Brian Solis is the author of The End of Business as Usual. He is also a principal analyst at Altimeter Group, a research based advisory firm in San Francisco where he studies the impact of new media on business and consumer behavior.
You’re at a concert and you notice nearly everyone in the audience is either looking down at their phone or holding it up in the air. A question slowly dawns on you: “What’s the point?”
Going to an event is about being in the moment and enjoying the experience to the fullest, right?
But, while these people may seem distracted, they are, in fact, very much a part of the occasion. Multitasking is a way of life for them, but there’s something more to it than just a love affair with smartphones and tablets. These “always on” audiences share real-world experiences as they happen with friends and acquaintances who, in turn, respond in real time.

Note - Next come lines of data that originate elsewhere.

(* ===== verification/SpscConc.v ===== *)
(** * SpscRingbuffer under concurrency (include/osp/spsc_ringbuffer.hpp)

    One producer thread and one consumer thread, interleaved at the level of
    the single accesses their member functions perform: the load of the other
    side's index, each element copied into or out of the storage, and the store
    that publishes the own index.  The own index is only written by its owner,
    so reading it is not a separate step.  Accesses are sequentially
    consistent; the acquire/release pairs on the two indices order the element
    accesses this way because (spsc_race_free) the two threads never touch one
    slot at the same time. *)

From Stdlib Require Import ZArith Lia Bool.
From stdpp Require Import base numbers list option relations.
From S2P Require Import Prelude Spsc.

Open Scope Z_scope.

Section SpscConc.
Context {T : Type} `{Inhabited T}.
Context (w k : Z).

Abbreviation BufferSize := (BufferSize k).
Abbreviation kMask := (kMask w k).

(** The shared ring and the two threads' local state.  [p_tail] is the
    producer's copy of the tail index between its load and its publishing
    store, [p_written] the elements it has stored but not yet published;
    [c_head] and [c_read] are the consumer's.  [produced] and [taken] are
    history: the elements published so far, and for every position released by
    the consumer the element it received ([None] when it skipped it). *)
Record cstate := mkC {
  ring : spsc (T := T);
  p_tail : option Z;
  p_written : list T;
  c_head : option Z;
  c_read : list T;
  produced : list T;
  taken : list (option T)
}.

Inductive label :=
| PLoadTail                 (* tail_.load(acquire) *)
| PFull                     (* the fullness test fails: return false *)
| PWrite (x : T)            (* data_buff_[cur_head & kMask] = x in PushImpl / PushFromCallback *)
| PBatchWrite (x : T)       (* one element of PushBatch's copy *)
| PPublish                  (* head_.store(release) *)
| CLoadHead                 (* head_.load(acquire) *)
| CEmpty                    (* nothing available: return *)
| CRead                     (* one element of Pop / PopBatch *)
| CRelease                  (* tail_.store(release) *)
| CDiscard (n : Z)          (* Discard: release n elements unread *)
| CClear                    (* ConsumerClear *)
| PClear.                   (* ProducerClear *)

Definition set_head (s : spsc) (h : Z) : spsc := mkSpsc h (tail_ s) (data_buff_ (T := T) s).
Definition set_tail (s : spsc) (t : Z) : spsc := mkSpsc (head_ s) t (data_buff_ (T := T) s).
Definition set_slot (s : spsc) (i : Z) (x : T) : spsc :=
  mkSpsc (head_ s) (tail_ s) (aset (data_buff_ s) i x).

(** The slot the producer writes next and the one the consumer reads next. *)
Definition write_slot (c : cstate) : Z :=
  Z.land (Z.land (head_ (ring c)) kMask + Z.of_nat (length (p_written c))) kMask.
Definition read_slot (c : cstate) : Z :=
  Z.land (Z.land (tail_ (ring c)) kMask + Z.of_nat (length (c_read c))) kMask.

(** [cexec l c] performs the access [l], when the code is at that point. *)
Definition cexec (l : label) (c : cstate) : option cstate :=
  let s := ring c in
  match l with
  | PLoadTail =>
    match p_tail c with
    | Some _ => None
    | None => Some (mkC s (Some (tail_ s)) [] (c_head c) (c_read c) (produced c) (taken c))
    end
  | PFull =>
    match p_tail c, p_written c with
    | Some t, [] =>
      if (u64 (isub w (head_ s) t) =? BufferSize) || (wrap w (BufferSize - isub w (head_ s) t) =? 0)
      then Some (mkC s None [] (c_head c) (c_read c) (produced c) (taken c))
      else None
    | _, _ => None
    end
  | PWrite x =>
    match p_tail c, p_written c with
    | Some t, [] =>
      if u64 (isub w (head_ s) t) =? BufferSize then None
      else Some (mkC (set_slot s (Z.land (head_ s) kMask) x) (Some t) [x]
                     (c_head c) (c_read c) (produced c) (taken c))
    | _, _ => None
    end
  | PBatchWrite x =>
    match p_tail c with
    | Some t =>
      if Z.of_nat (length (p_written c)) <? wrap w (BufferSize - isub w (head_ s) t)
      then Some (mkC (set_slot s (write_slot c) x) (Some t) (p_written c ++ [x])
                     (c_head c) (c_read c) (produced c) (taken c))
      else None
    | None => None
    end
  | PPublish =>
    match p_tail c, p_written c with
    | Some _, _ :: _ =>
      Some (mkC (set_head s (wrap w (head_ s + wrap w (Z.of_nat (length (p_written c)))))) None []
                (c_head c) (c_read c) (produced c ++ p_written c) (taken c))
    | _, _ => None
    end
  | CLoadHead =>
    match c_head c with
    | Some _ => None
    | None => Some (mkC s (p_tail c) (p_written c) (Some (head_ s)) [] (produced c) (taken c))
    end
  | CEmpty =>
    match c_head c, c_read c with
    | Some h, [] =>
      if tail_ s =? h
      then Some (mkC s (p_tail c) (p_written c) None [] (produced c) (taken c)) else None
    | _, _ => None
    end
  | CRead =>
    match c_head c with
    | Some h =>
      if Z.of_nat (length (c_read c)) <? wrap w (isub w h (tail_ s))
      then Some (mkC s (p_tail c) (p_written c) (Some h)
                     (c_read c ++ [aget (data_buff_ s) (read_slot c)]) (produced c) (taken c))
      else None
    | None => None
    end
  | CRelease =>
    match c_head c, c_read c with
    | Some _, _ :: _ =>
      Some (mkC (set_tail s (wrap w (tail_ s + wrap w (Z.of_nat (length (c_read c))))))
                (p_tail c) (p_written c) None [] (produced c) (taken c ++ (Some <$> c_read c)))
    | _, _ => None
    end
  | CDiscard n =>
    match c_head c, c_read c with
    | Some h, [] =>
      let to_discard := Z.min n (wrap w (isub w h (tail_ s))) in
      if 0 <? to_discard
      then Some (mkC (set_tail s (wrap w (tail_ s + wrap w to_discard)))
                     (p_tail c) (p_written c) None [] (produced c)
                     (taken c ++ replicate (Z.to_nat to_discard) None))
      else Some (mkC s (p_tail c) (p_written c) None [] (produced c) (taken c))
    | _, _ => None
    end
  | CClear =>
    match c_head c, c_read c with
    | Some h, [] =>
      Some (mkC (set_tail s h) (p_tail c) (p_written c) None [] (produced c)
                (taken c ++ replicate (Z.to_nat (wrap w (h - tail_ s))) None))
    | _, _ => None
    end
  | PClear =>
    match p_tail c, p_written c with
    | Some t, [] => Some (mkC (set_head s t) None [] (c_head c) (c_read c) (produced c) (taken c))
    | _, _ => None
    end
  end.

Definition cinit : cstate := mkC (SpscRingbuffer k) None [] None [] [] [].

Fixpoint crun (ls : list label) (c : cstate) : option cstate :=
  match ls with
  | [] => Some c
  | l :: ls' => match cexec l c with Some c' => crun ls' c' | None => None end
  end.

(** One step of either thread; ProducerClear is kept apart (see
    spsc_producer_clear_race). *)
Inductive cstep : cstate -> cstate -> Prop :=
| cstep_intro l c c' : l <> PClear -> cexec l c = Some c' -> cstep c c'.

(** ** Invariant *)

Context `{Hcfg : !SpscConfig w k} `{Hwide : !WideIndex w}.

(** [Hp] and [Tp] are the absolute positions of the two indices. *)
Definition Hp (c : cstate) : Z := Z.of_nat (length (produced c)).
Definition Tp (c : cstate) : Z := Z.of_nat (length (taken c)).

(** What the slot of every live position holds: the published element, or the
    one the producer has stored for it. *)
Definition live (c : cstate) : list T := produced c ++ p_written c.

Record cinv (c : cstate) : Prop := {
  ci_head : head_ (ring c) = wrap w (Hp c);
  ci_tail : tail_ (ring c) = wrap w (Tp c);
  ci_order : Tp c <= Hp c;
  ci_buff : Z.of_nat (length (data_buff_ (ring c))) = BufferSize;
  ci_cap : Hp c + Z.of_nat (length (p_written c)) <= Tp c + BufferSize;
  ci_ptail : match p_tail c with
             | Some t => exists t0, t = wrap w t0 /\ t0 <= Tp c /\
                         Hp c + Z.of_nat (length (p_written c)) <= t0 + BufferSize
             | None => p_written c = []
             end;
  ci_chead : match c_head c with
             | Some h => exists h0, h = wrap w h0 /\ h0 <= Hp c /\
                         Tp c + Z.of_nat (length (c_read c)) <= h0
             | None => c_read c = []
             end;
  ci_data : forall p, Tp c <= p < Hp c + Z.of_nat (length (p_written c)) ->
            aget (data_buff_ (ring c)) (wrap k p) = aget (live c) p;
  ci_read : forall i, 0 <= i < Z.of_nat (length (c_read c)) ->
            aget (c_read c) i = aget (produced c) (Tp c + i);
  ci_taken : forall p x, taken c !! p = Some (Some x) -> produced c !! p = Some x
}.

Lemma wrap_diff a b : 0 <= a - b < 2 ^ w -> isub w (wrap w a) (wrap w b) = a - b.
Proof. intros. rewrite (isub_wide w), wrap_sub_wrap. by apply wrap_small. Qed.

Lemma slot_near a b : a <= b < a + BufferSize -> wrap k a = wrap k b -> a = b.
Proof. pose proof (idx_bounds w k). apply wrap_inj_near. lia. Qed.

Lemma live_pub c p : 0 <= p < Hp c -> aget (live c) p = aget (produced c) p.
Proof. intros. unfold live. rewrite aget_app by lia. unfold Hp in *. by case_bool; [|lia]. Qed.

Lemma write_slot_eq c : cinv c -> write_slot c = wrap k (Hp c + Z.of_nat (length (p_written c))).
Proof.
  intros Hc. unfold write_slot. by rewrite !(land_kMask w k), wrap_add_l, (ci_head c Hc), <- wrap_add_l, wrap_k_w, wrap_add_l.
Qed.

Lemma read_slot_eq c : cinv c -> read_slot c = wrap k (Tp c + Z.of_nat (length (c_read c))).
Proof.
  intros Hc. unfold read_slot. by rewrite !(land_kMask w k), wrap_add_l, (ci_tail c Hc), <- wrap_add_l, wrap_k_w, wrap_add_l.
Qed.

(** Room left for the producer, from its copy of the tail. *)
Lemma room_eq c t0 :
  cinv c -> t0 <= Tp c -> Hp c <= t0 + BufferSize ->
  isub w (head_ (ring c)) (wrap w t0) = Hp c - t0.
Proof.
  intros Hc H1 H2. rewrite (ci_head c Hc). pose proof (idx_bounds w k). pose proof (ci_order c Hc).
  apply wrap_diff. lia.
Qed.

(** Elements available to the consumer, from its copy of the head. *)
Lemma avail_eq c h0 :
  cinv c -> h0 <= Hp c -> Tp c <= h0 -> isub w (wrap w h0) (tail_ (ring c)) = h0 - Tp c.
Proof.
  intros Hc H1 H2. rewrite (ci_tail c Hc). pose proof (idx_bounds w k). pose proof (ci_cap c Hc).
  apply wrap_diff. lia.
Qed.

Lemma u64_small z : 0 <= z <= BufferSize -> u64 z = z.
Proof.
  intros. pose proof (idx_bounds w k). apply wrap_small. split; [lia|].
  apply Z.lt_le_trans with (2 ^ w); [lia|]. apply Z.pow_le_mono_r; lia.
Qed.

(** The producer stores one more unpublished element. *)
Lemma producer_write_inv c t x :
  cinv c -> p_tail c = Some t ->
  (exists t0, t = wrap w t0 /\ t0 <= Tp c /\ Hp c + Z.of_nat (length (p_written c)) < t0 + BufferSize) ->
  cinv (mkC (set_slot (ring c) (wrap k (Hp c + Z.of_nat (length (p_written c)))) x) (Some t)
          (p_written c ++ [x]) (c_head c) (c_read c) (produced c) (taken c)).
Proof.
  intros Hc Ht (t0 & -> & Ht0 & Hroom). pose proof (ci_order c Hc) as Hord. pose proof (idx_bounds w k) as (? & ? & ? & _).
  pose proof (ci_buff c Hc) as Hb.
  destruct Hc; split; unfold Hp, Tp in *; simpl; rewrite ?length_app, ?length_aset; simpl; try done; try lia.
  - exists t0. split_and!; [done|lia|lia].
  - intros p Hp'. pose proof (wrap_k_range w k (Z.of_nat (length (produced c)) + Z.of_nat (length (p_written c)))).
    pose proof (wrap_k_range w k p).
    destruct (Z.eq_dec p (Z.of_nat (length (produced c)) + Z.of_nat (length (p_written c)))) as [->|Hne].
    + rewrite aget_aset_eq by lia. unfold live. simpl. rewrite app_assoc, aget_app_mid; [done|].
      rewrite length_app. lia.
    + rewrite aget_aset_ne; [|lia..|].
      * rewrite ci_data0 by lia. unfold live. simpl. rewrite app_assoc. symmetry. apply aget_app_l.
        rewrite length_app. lia.
      * intros He. symmetry in He. apply slot_near in He; lia.
Qed.

Lemma producer_publish_inv c :
  cinv c -> p_tail c <> None ->
  cinv (mkC (set_head (ring c) (wrap w (Hp c + Z.of_nat (length (p_written c))))) None []
          (c_head c) (c_read c) (produced c ++ p_written c) (taken c)).
Proof.
  intros Hc Ht. pose proof (ci_order c Hc).
  destruct Hc; split; unfold Hp, Tp in *; simpl; rewrite ?length_app, ?Nat2Z.inj_add; simpl; try done; try lia.
  - destruct (c_head c) as [h|]; [|done]. destruct ci_chead0 as (h0 & -> & ? & ?). exists h0. lia.
  - intros p Hp'. rewrite ci_data0 by lia. unfold live. simpl. by rewrite app_nil_r.
  - intros i Hi. rewrite ci_read0, aget_app by lia. case_bool; [done|].
    destruct (c_head c); [destruct ci_chead0 as (? & _ & ? & ?); lia|by rewrite ci_chead0 in Hi; simpl in Hi; lia].
  - intros p x Hx. by apply lookup_app_l_Some, ci_taken0.
Qed.

(** The consumer releases [length xs] positions, having received [xs]. *)
Lemma consumer_release_inv c xs :
  cinv c -> Tp c + Z.of_nat (length xs) <= Hp c ->
  (forall i x, xs !! i = Some (Some x) -> produced c !! (length (taken c) + i)%nat = Some x) ->
  cinv (mkC (set_tail (ring c) (wrap w (Tp c + Z.of_nat (length xs)))) (p_tail c) (p_written c)
          None [] (produced c) (taken c ++ xs)).
Proof.
  intros Hc Hle Hxs.
  destruct Hc; split; unfold Hp, Tp in *; simpl; rewrite ?length_app, ?Nat2Z.inj_add; try done; try lia.
  - destruct (p_tail c) as [t|]; [|done]. destruct ci_ptail0 as (t0 & -> & ? & ?). exists t0. lia.
  - intros p Hp'. rewrite ci_data0 by lia. done.
  - intros p x. rewrite lookup_app_Some. intros [?|[? Hx]]; [by apply ci_taken0|].
    apply Hxs in Hx. by replace (length (taken c) + (p - length (taken c)))%nat with p in Hx by lia.
Qed.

This means word-of-mouth has evolved from one-to-one to one-to-many conversations. Shared experiences become a formidable currency in the networked economy where the influence of an individual is significantly augmented. And, it’s this influence that changes the game for how consumers and organizations connect in the future.
In the age of social media, we are witnessing a C-change (as in “C” for customer) in the balance of power between consumers and businesses. This increasingly empowered generation of connected customers, which I often refer to as Generation-C, is changing the face of engagement and is re-writing the book for how businesses market and serve them in the future.
Think about this for a moment. Have you ever noticed that it’s almost always social media experts who have problems with companies or products on Twitter? Here’s why, they figured out that, by leaning on the reach and volume of their networks, they can make a difference. They can also jump ahead of traditional service queues to earn attention over one-to-one channels. Businesses are more inclined to respond quickly to these types of complaints in an effort to limit the extent of negative sentiment and improve perceptions.
Today, customers realize that social networks give them influence over how other consumers view a company and they are learning how to influence companies to listen, respond and resolve problems directly. At the center of this evolving customer landscape are shared experiences. People share just about everything and, whether we believe it or not, the activity around these shared experiences influences the impressions and behavior of other consumers in social networks to varying effects.
Services such as Klout, Kred, and PeerIndex now measure social media activity and translate it into an “influence” score. This, for better or for worse, introduces a social consumer hierarchy, creating a new standard for consumer marketing and service – and connected consumers know it. A report by my employer, Altimeter Group, titled “The Rise of Digital Influence” takes a look at precisely this phenomenon.
Dissatisfied customers are not the only ones getting attention. Many businesses also take a very important next step, which is to acknowledge happy customers. This form of positive reinforcement serves as a form of “unmarketing” where consumers feel appreciated and are encouraged to share what they love about the business, product and overall experience.
Individuals with the largest, most loyal, or actively engaged networks form a powerful and connected consumer landscape. What they share or don’t share contributes to a collective brand or service experience that, without engagement, is left for the connected audiences to define.
Suddenly, the audience with an audience becomes a formidable foe or ally for any organization. As such, the proactive investment in positive experiences now represents a modern and potentially influential form of consumer marketing and service. But to engage in the new realm of digital influence will take more than tweets or participating social media conversations. Connected audiences demand that marketers and executives alike rethink the entire customer experience before, during, and after transaction. But remember: No amount of responses can fix a broken product or service.